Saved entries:
(** X17: only plenary and break sessions carry times.  A session made from
    a line that starts with [!] has type [plenary] or [break], no id, and a
    start and an end of the shape of a time of day; a session made from a
    line that starts with [=] has one of the other four types and an empty
    start and end.  Either way it has no items yet. *)
Theorem X17_session_times_and_types (line : string) (s : Session.t) :
  Session.fromstring line = inr (Some s) ->
  Session.items s = [] /\
  if Str.startswith "!" line
  then plenary_or_break (Session.type s) = true /\ Session.id_ s = "" /\
       time_shaped (Session.start s) /\ time_shaped (Session.end_ s)
  else plenary_or_break (Session.type s) = false /\
       Session.start s = "" /\ Session.end_ s = "".
Proof.
  intros H. split; [exact (session_fromstring_items line s H)|].
  unfold Session.fromstring in H.
  destruct (Str.startswith "!" line).
  - destruct (Re.match_ Session._plenary_regexp line) as [mo|] eqn:Em;
      cbn [groups_of bind ret raise] in H; [|discriminate].
    unfold Re.match_ in Em. apply plenary_regexp_times in Em.
    destruct Em as (h1 & m1 & h2 & m2 & H1 & H2 & (A1 & A2 & A3 & A4) &
                    (B1 & B2 & B3 & B4)).
    destruct (strip_time h1 m1 A1 A2 A3 A4) as [S1 T1].
    destruct (strip_time h2 m2 B1 B2 B3 B4) as [S2 T2].
    assert (G1 : grp 1 (Re.groups mo) =
                 PyStr (string_of_list_ascii (h1 ++ ":"%char :: m1)))
      by (unfold grp, Re.group; rewrite H1; reflexivity).
    assert (G2 : grp 2 (Re.groups mo) =
                 PyStr (string_of_list_ascii (h2 ++ ":"%char :: m2)))
      by (unfold grp, Re.group; rewrite H2; reflexivity).
    rewrite G1, G2 in H.
    destruct (py_lower (grp 3 (Re.groups mo))) as [e|lowered];
      cbn [bind ret] in H; [discriminate|].
    destruct (py_strip (grp 3 (Re.groups mo))) as [e|title];
      cbn [bind ret py_strip] in H; [discriminate|].
    rewrite S1, S2 in H. inversion H; subst. simpl.
    repeat split; try assumption.
    destruct (Re.search Session.break_re lowered); reflexivity.
  - destruct (Str.startswith "=" line); [|discriminate].
    destruct (Str.startswith "= Session" line).
    + bind_inv H; inversion H; subst; cbn [Session.type Session.start Session.end_];
        split; [|auto];
        match goal with |- context [if ?b then _ else _] => destruct b end;
        reflexivity.
    + bind_inv H; inversion H; subst; cbn [Session.type Session.start Session.end_];
        split; [|auto];
        match goal with |- context [if ?b then _ else _] => destruct b end;
        reflexivity.
Qed.

Lemma X17_witness :
  Session.fromstring "! 12:30--14:00 Lunch Break" =
    inr (Some (Session.mk "" "Lunch Break" break "" "" "12:30" "14:00" [])) /\
  plenary_or_break break = true /\
  time_shaped "12:30" /\ time_shaped "14:00".
Proof.
  assert (H : Session.fromstring "! 12:30--14:00 Lunch Break" =
              inr (Some (Session.mk "" "Lunch Break" break "" "" "12:30" "14:00" [])))
    by (vm_compute; reflexivity).
  split; [exact H|].
  destruct (X17_session_times_and_types _ _ H) as [_ (Hpb & _ & T1 & T2)].
  auto.
Defined.

(** ** Session groups *)

Lemma group_regexp_times (l : list ascii) (mo : Re.match_object) :
  Re.match_list SessionGroup._regexp l = Some mo ->
  exists h1 m1 h2 m2 : list ascii,
    Re.lookup 1 (Re.groups mo) = Some (h1 ++ ":"%char :: m1) /\
    Re.lookup 2 (Re.groups mo) = Some (h2 ++ ":"%char :: m2) /\
    (forallb Str.is_digit h1 = true /\ 1 <= length h1 <= 2 /\
     forallb Str.is_digit m1 = true /\ length m1 = 2) /\
    (forallb Str.is_digit h2 = true /\ 1 <= length h2 <= 2 /\
     forallb Str.is_digit m2 = true /\ length m2 = 2).
Proof.
  intros H. apply match_list_sound in H. destruct H as [_ H].
  unfold SessionGroup._regexp, time_re in H. simpl in H.
  repeat match goal with
         | H : exists _, _ |- _ => destruct H
         | H : _ /\ _ |- _ => destruct H
         end; subst;
  match goal with H : Re.groups mo = _ |- _ => rewrite H end; simpl.
  do 4 eexists; split; [reflexivity|]; split; [reflexivity|];
    repeat split; auto; lia.
Qed.

(** X18: a session group made from a line has no sessions yet, and its
    start and its end have the shape of a time of day. *)
Theorem X18_session_group_times (line : string) (g : SessionGroup.t) :
  SessionGroup.fromstring line = inr g ->
  SessionGroup.sessions g = [] /\
  time_shaped (SessionGroup.start g) /\ time_shaped (SessionGroup.end_ g).
Proof.
  intros H. split; [exact (group_fromstring_sessions line g H)|].
  unfold SessionGroup.fromstring in H. cbv zeta in H.
  destruct (Re.match_ SessionGroup._regexp (Str.lstrip_chars "+ " line))
    as [mo|] eqn:Em; cbn [groups_of bind ret raise] in H; [|discriminate].
  unfold Re.match_ in Em. apply group_regexp_times in Em.
  destruct Em as (h1 & m1 & h2 & m2 & H1 & H2 & (A1 & A2 & A3 & A4) &
                  (B1 & B2 & B3 & B4)).
  destruct (strip_time h1 m1 A1 A2 A3 A4) as [S1 T1].
  destruct (strip_time h2 m2 B1 B2 B3 B4) as [S2 T2].
  assert (G1 : grp 1 (Re.groups mo) =
               PyStr (string_of_list_ascii (h1 ++ ":"%char :: m1)))
    by (unfold grp, Re.group; rewrite H1; reflexivity).
  assert (G2 : grp 2 (Re.groups mo) =
               PyStr (string_of_list_ascii (h2 ++ ":"%char :: m2)))
    by (unfold grp, Re.group; rewrite H2; reflexivity).
  rewrite G1, G2 in H.
  destruct (py_strip (grp 3 (Re.groups mo))) as [e|title];
    cbn [bind ret py_strip] in H; [discriminate|].
  rewrite S1, S2 in H. inversion H; subst. simpl. auto.
Qed.

Lemma X18_witness :
  SessionGroup.fromstring "+ 11:00--12:30 Oral Sessions" =
    inr (SessionGroup.mk "Oral Sessions" [] "11:00" "12:30") /\
  time_shaped "11:00" /\ time_shaped "12:30".
Proof.
  assert (H : SessionGroup.fromstring "+ 11:00--12:30 Oral Sessions" =
              inr (SessionGroup.mk "Oral Sessions" [] "11:00" "12:30"))
    by (vm_compute; reflexivity).
  split; [exact H|].
  destruct (X18_session_group_times _ _ H) as [_ [T1 T2]]. auto.
Defined.

(** ** When the commit step fails *)

(** X19: [update_states] fails only for want of an open day: every failure
    is an [AttributeError] and happens with [current_day] still [None];
    with an open day the call always succeeds. *)
Theorem X19_update_states_fails_only_without_a_day
        (self : Agenda.t) (day : option Day.t) (group : option SessionGroup.t)
        (session : option Session.t) (item : option Item.t)
        (save_session save_group save_day : bool) (e : exn) :
  Agenda.update_states self (day, group, session, item)
                       save_session save_group save_day = inl e ->
  e = AttributeError /\ day = None.
Proof.
  unfold Agenda.update_states. intros H.
  destruct day as [d|], item as [i|], session as [s|], save_session,
    group as [g|], save_group, save_day;
    cbn [bind ret raise Agenda.day_add negb] in H;
    repeat match type of H with
           | context [plenary_or_break ?t] =>
               destruct (plenary_or_break t);
               cbn [bind ret raise Agenda.day_add negb] in H
           end;
    try discriminate; inversion H; auto.
Qed.

Lemma X19_witness :
  Agenda.update_states Agenda.init (None, None, Some keynote, None)
                       true true true = inl AttributeError /\
  AttributeError = AttributeError /\ @None Day.t = None.
Proof.
  assert (H : Agenda.update_states Agenda.init (None, None, Some keynote, None)
                true true true = inl AttributeError) by reflexivity.
  split; [exact H|].
  exact (X19_update_states_fails_only_without_a_day _ _ _ _ _ _ _ _ _ H).
Defined.

(** * The sessions of the agenda and the session lines of the file *)

Lemma session_of_line_same (l l' : list Session.t) (hs : list string) :
  map without_items l' = map without_items l ->
  Forall2 session_of_line l hs -> Forall2 session_of_line l' hs.
Proof.
  intros Hmap H. revert l' Hmap.
  induction H as [|s raw l hs Hs Hl IH]; intros l' Hmap.
  - destruct l'; [constructor | discriminate].
  - destruct l' as [|s' l']; [discriminate|]. simpl in Hmap.
    unfold session_of_line in *.
    remember (without_items s') as w' eqn:Ew'.
    remember (without_items s) as w eqn:Ew.
    inversion Hmap as [[Hhead Htail]].
    constructor; [|exact (IH l' Htail)].
    rewrite <- Ew', Hhead. exact Hs.
Qed.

■ PROBLEM TO SOLVE:
Find the line with "(** * The sessions" in the data above. Restate it and all later lines word for word, ending with the last line.

■ YOUR RESPONSE:
(** * The sessions of the agenda and the session lines of the file *)

Lemma session_of_line_same (l l' : list Session.t) (hs : list string) :
  map without_items l' = map without_items l ->
  Forall2 session_of_line l hs -> Forall2 session_of_line l' hs.
Proof.
  intros Hmap H. revert l' Hmap.
  induction H as [|s raw l hs Hs Hl IH]; intros l' Hmap.
  - destruct l'; [constructor | discriminate].
  - destruct l' as [|s' l']; [discriminate|]. simpl in Hmap.
    unfold session_of_line in *.
    remember (without_items s') as w' eqn:Ew'.
    remember (without_items s) as w eqn:Ew.
    inversion Hmap as [[Hhead Htail]].
    constructor; [|exact (IH l' Htail)].
    rewrite <- Ew', Hhead. exact Hs.
Qed.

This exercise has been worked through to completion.